This is part one of a two part post on how to set up transfer data from Redshift to an SFTP server, using S3 as transient storage, and Lambda as the processing function. Part two will deal with the S3/Lambda configuration and permissions (IAM). This first part deals with how to package and deploy a Lambda expression, written in Python3, with some complex platform-specific dependencies (crypto).
AWS Lambda is Amazon's 'serverless' or Function-as-a-Service, product. They were first out of the gate, but Google has Cloud Functions, and Microsoft has Azure Functions, so everyone's at it - they are officially a thing. The concept is pretty simple - written a small single-purpose function (in the language of your choice - they all support a broad range of environments) - deploy it to the relevant platform, and configure it to fire on a specified event.

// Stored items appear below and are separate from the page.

(** The line the specification gives for a job that is EXITED or ABORTED:
    the exit code in decimal, with nothing around it. *)
Definition spec_finished_job_line (j : job_t) : string :=
  "[" ++ fmt_d (jobid j) ++ "] (" ++ jobs_status_as_char (status j) ++ " " ++
  fmt_d (exitcode j) ++ ") " ++ input (ui j) ++ str1 LF.

(** An operating system that refuses nothing: fork gives the child the pid
    4242, and the child waited for is reported to have exited with status 3. *)
Definition os_exit3 : list call -> call -> reply :=
  fun _ c =>
    match c with
    | Fork => mk_reply 4242 0 0 0
    | Waitpid pid _ => mk_reply pid 0 768 0
    | _ => mk_reply 0 0 0 0
    end.

(** An interactive shell on it, that has started no job yet. *)
Definition world1 : world :=
  mk_world [] 0 true false 100 0 (fun _ => None) os_exit3 [].

(** A job that has just been forked. *)
Definition job_new : job_t :=
  mk_job (ui_of "false" false) NEW 0 4242 1 0 0 false.

(** Jobs earlier in the table have smaller ids. *)
Definition ids_increasing (js : list job_t) : Prop :=
  forall (i k : nat) (a b : job_t),
    (i < k)%nat -> nth_error js i = Some a -> nth_error js k = Some b ->
    jobid a < jobid b.

(** The largest id of the table. *)
Definition max_jobid (js : list job_t) : option Z :=
  match map jobid js with
  | [] => None
  | x :: xs => Some (fold_right Z.max x xs)
  end.

(** One more than an id, or 1 when there is none. *)
Definition next_jobid (o : option Z) : Z :=
  match o with
  | None => 1
  | Some m => m + 1
  end.

(** jobid + 1 does not overflow at the last node (in C the overflow of a
    signed int has no defined result). *)
Definition no_id_overflow (js : list job_t) : Prop :=
  forall l, last_job js = Some l -> jobid l < INT_MAX.

(** The tables a session can build: the empty one, a table after
    jobs_insert or jobs_remove, and a table in which jobs changed but for
    their ids and their order. *)
Inductive table_reachable : world -> Prop :=
| reach_start (w : world) :
    jobs w = [] -> table_reachable w
| reach_insert (w : world) (job : job_t) (r : Z) (w' : world) :
    table_reachable w -> no_id_overflow (jobs w) ->
    jobs_insert (Some job) w = Ret r w' -> table_reachable w'
| reach_remove (w : world) (p : option nat) (r : Z) (w' : world) :
    table_reachable w -> jobs_remove p w = Ret r w' -> table_reachable w'
| reach_update (w w' : world) :
    table_reachable w -> map jobid (jobs w') = map jobid (jobs w) ->
    table_reachable w'.

(** The invariant behind it, on the ids in table order. *)
Definition ids_ok (ids : list Z) : Prop :=
  StronglySorted Z.lt ids /\ Forall (Z.le 1) ids.

(** [last_job] and [unlink], on the ids. *)
Fixpoint last_id (ids : list Z) : option Z :=
  match ids with
  | [] => None
  | [x] => Some x
  | _ :: ids' => last_id ids'
  end.

Fixpoint unlink_id (i : nat) (ids : list Z) : list Z :=
  match ids, i with
  | [], _ => []
  | _ :: ids', O => ids'
  | x :: ids', S i' => x :: unlink_id i' ids'
  end.

(** The texts of a history, one after the other. *)
Definition flatten (l : list string) : string := fold_right append EmptyString l.

(** What echo prints for one token: the decimal last_exit_code for $?, the
    value of the environment variable NAME for $NAME, nothing if it is not
    set, and the token itself otherwise. *)
Definition echo_word (w : world) (tok : string) : string :=
  match tok with
  | String "$" name =>
      if String.eqb name "?" then fmt_d (last_exit_code w)
      else match getenv w name with
           | Some v => v
           | None => EmptyString
           end
  | _ => tok
  end.

(** What echo prints for its tokens: each followed by one space, and a
    newline at the end. *)
Definition echo_output (w : world) (toks : list string) : string :=
  flatten (map (fun tok => echo_word w tok ++ " ") toks) ++ str1 LF.

(** A handler that does nothing, for running the main loop on lines that
    reach none of the handlers left out. *)
Definition no_handler : callback_t := fun _ => ret 0.

(** The shell once a first job has been inserted. *)
Definition world_one_job : world :=
  set_jobs world0 [set_jobid job_new 1].

(** ** The reading of a command

    What the tokens of a command stand for, written on the list of tokens
    and without the loop of parse_input; the statements on the parser
    compare what the loop builds with this reading.  A token that begins
    with the background mark stands for nothing; the mark at the end of
    any other token is stripped; what is left is a redirection, the
    operators being looked for in the order >>, >, 2>, <, with the next
    token as the path of an operator that stands alone, or an argv word. *)

(** The redirection operators >>, >, 2> and <. *)
Inductive operator : Type := OpAppend | OpOut | OpErr | OpIn.

(** What a token stands for once its background mark is gone. *)
Inductive item : Type :=
| Word (w : string)
| Redirection (op : operator) (path : string).

(** A token without the background mark at its end. *)
Definition stripped (t : string) : string :=
  if ends_with_amp t then chop_last t else t.

(** The token [r] as a redirection: its operator, and the path written
    with it, if any. *)
Definition operator_of (r : string) : option (operator * option string) :=
  if starts_with ">>" r then
    Some (OpAppend, if (2 <? String.length r)%nat then Some (skipn_str 2 r) else None)
  else if starts_with ">" r then
    Some (OpOut, if (1 <? String.length r)%nat then Some (skipn_str 1 r) else None)
  else if starts_with "2>" r then
    Some (OpErr, if (2 <? String.length r)%nat then Some (skipn_str 2 r) else None)
  else if starts_with "<" r then
    Some (OpIn, if (1 <? String.length r)%nat then Some (skipn_str 1 r) else None)
  else None.

(** The items of the tokens of a command, in order.  A token that begins
    with the background mark stands for nothing.  [None]: an operator that
    stands alone is the last token. *)
Fixpoint reading (toks : list string) : option (list item) :=
  match toks with
  | [] => Some []
  | t :: rest =>
      if starts_with "&" t then reading rest
      else
        match operator_of (stripped t) with
        | Some (op, Some path) =>
            option_map (cons (Redirection op path)) (reading rest)
        | Some (op, None) =>
            match rest with
            | [] => None
            | path :: rest' =>
                option_map (cons (Redirection op path)) (reading rest')
            end
        | None => option_map (cons (Word (stripped t))) (reading rest)
        end
  end.

(** One of the tokens of a command, the paths of operators that stand
    alone apart, begins or ends with the background mark. *)
Fixpoint marked (toks : list string) : bool :=
  match toks with
  | [] => false
  | t :: rest =>
      if starts_with "&" t then true
      else
        ends_with_amp t ||
        match operator_of (stripped t) with
        | Some (_, None) =>
            match rest with
            | [] => false
            | _ :: rest' => marked rest'
            end
        | _ => marked rest
        end
  end.

(** The argv words among the items. *)
Fixpoint words (its : list item) : list string :=
  match its with
  | [] => []
  | Word w :: its' => w :: words its'
  | Redirection _ _ :: its' => words its'
  end.

Definition to_stdout (op : operator) : bool :=
  match op with OpAppend | OpOut => true | _ => false end.
Definition to_stderr (op : operator) : bool :=
  match op with OpErr => true | _ => false end.
Definition from_stdin (op : operator) : bool :=
  match op with OpIn => true | _ => false end.

(** The path of the last redirection of a kind among the items, after
    [start]. *)
Fixpoint last_path (kind : operator -> bool) (its : list item)
    (start : option string) : option string :=
  match its with
  | [] => start
  | Word _ :: its' => last_path kind its' start
  | Redirection op path :: its' =>
      last_path kind its' (if kind op then Some path else start)
  end.

(** One of the items is a redirection with >>. *)
Definition appends (its : list item) : bool :=
  existsb (fun i => match i with Redirection OpAppend _ => true | _ => false end) its.

(** The command after one more item. *)
Definition apply_item (c : command_t) (i : item) : command_t :=
  match i with
  | Word w => insert_component w c
  | Redirection OpAppend path => set_append_stdout (set_redirect_stdout c path) true
  | Redirection OpOut path => set_redirect_stdout c path
  | Redirection OpErr path => set_redirect_stderr c path
  | Redirection OpIn path => set_redirect_stdin c path
  end.

(** The command that a piece of the line between pipe characters stands
    for. *)
Definition read_command (text : string) : option command_t :=
  option_map (fun its => fold_left apply_item its (new_command text))
    (reading (tokens COMPONENT_DELIMS text)).

(** The commands of the pieces of a line. *)
Fixpoint read_line (texts : list string) : option (list command_t) :=
  match texts with
  | [] => Some []
  | text :: texts' =>
      match read_command text with
      | None => None
      | Some c => option_map (cons c) (read_line texts')
      end
  end.

(** A piece of the line has a token with the background mark. *)
Definition marked_command (text : string) : bool :=
  marked (tokens COMPONENT_DELIMS text).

We chose AWS because it suited out purpose best - we had a requirement to push a data extract from Amazon Redshift (our data warehouse) to a remote SFTP server, and the recommended method for extracting Redshift data is to use the
UNLOAD command which will publish an extract file to S3. The bit we had to write was how to get the file from S3 to the SFTP server, and to do this on receipt of the extract. It's the perfect Lambda scenario. All we had to do was write the function, and deploy it.
Packaging Python3 Functions
1. Write a python function
At its simplest, a Lambda function is literally just that - a function. We chose Python as our runtime environment, so all we had to do was write a function with the correct signature:
def my_lambda_function(event, context):
If the function were this simple, you could write it directly into the Lambda console, however most functions will rely on some external dependencies, and if that's the case, you'll need to create a function package.
2. Add dependencies
To package up a function that has external dependencies, you need to create a zip archive that contains the dependencies and your function module. The Amazon docs are pretty good on how to do this (http://docs.aws.amazon.com/lambda/latest/dg/lambda-python-how-to-create-deployment-package.html) - and if you follow them through you'll have a
package.zip to upload in no time. The following
Makefile will do this for you:
# install dependencies into package directory
pip install -r requirements.txt -t package
# copy in your lambda .py source file(s)
cp my_script.py package/
# zip up the entire directory into package.zip
cd package; zip -r ../package.zip .
# always clean up after yourself
rm -rf package/
This works very well so long as your dependencies have no C extensions or platform-specific installs - if you do (e.g. image processing, crypto, etc.), then you'll find the function will run fine locally, but fail when uploaded to AWS, because AWS isn't running macOS (/Ubuntu/Windows/...) - it's running amazonlinux.
3. Adding platform-specific dependencies
In order to create a package that contains the right packages for amazonlinux, you need to run the
pip install from within an amazonlinux environment. Fortunately Amazon make available a range of Docker containers to make this pretty easy. Unfortunately, the default image does not come in a Python3 variant, so you'll need to install that (as well as
4. Add Python3 support
Although the docs will tell you that there isn't any formal support for Python3 yet, it turns out that there is a distribution available, and installing it is pretty simple. This Dockerfile will install python3 and zip (so we can zip up the package):
# Install python3.6 and zip
RUN yum install -y python36 zip
# This is the mount location for the Lambda function directory
# Default entrypoint / command is to package the function
Using this Dockerfile you can build an image that can be used to package up your application for deployment to Lambda. You need to run make command from within the container, thus:
# build the new image
docker build -t lambda-packager .
# run a single-use container off the image to create the package
docker run --volume $(pwd):/lambda lambda-packager
This should produce a single
package.zip archive that contains your script together with all the dependencies required, built for the amazonlinux environment. Upload this to AWS, and test it out.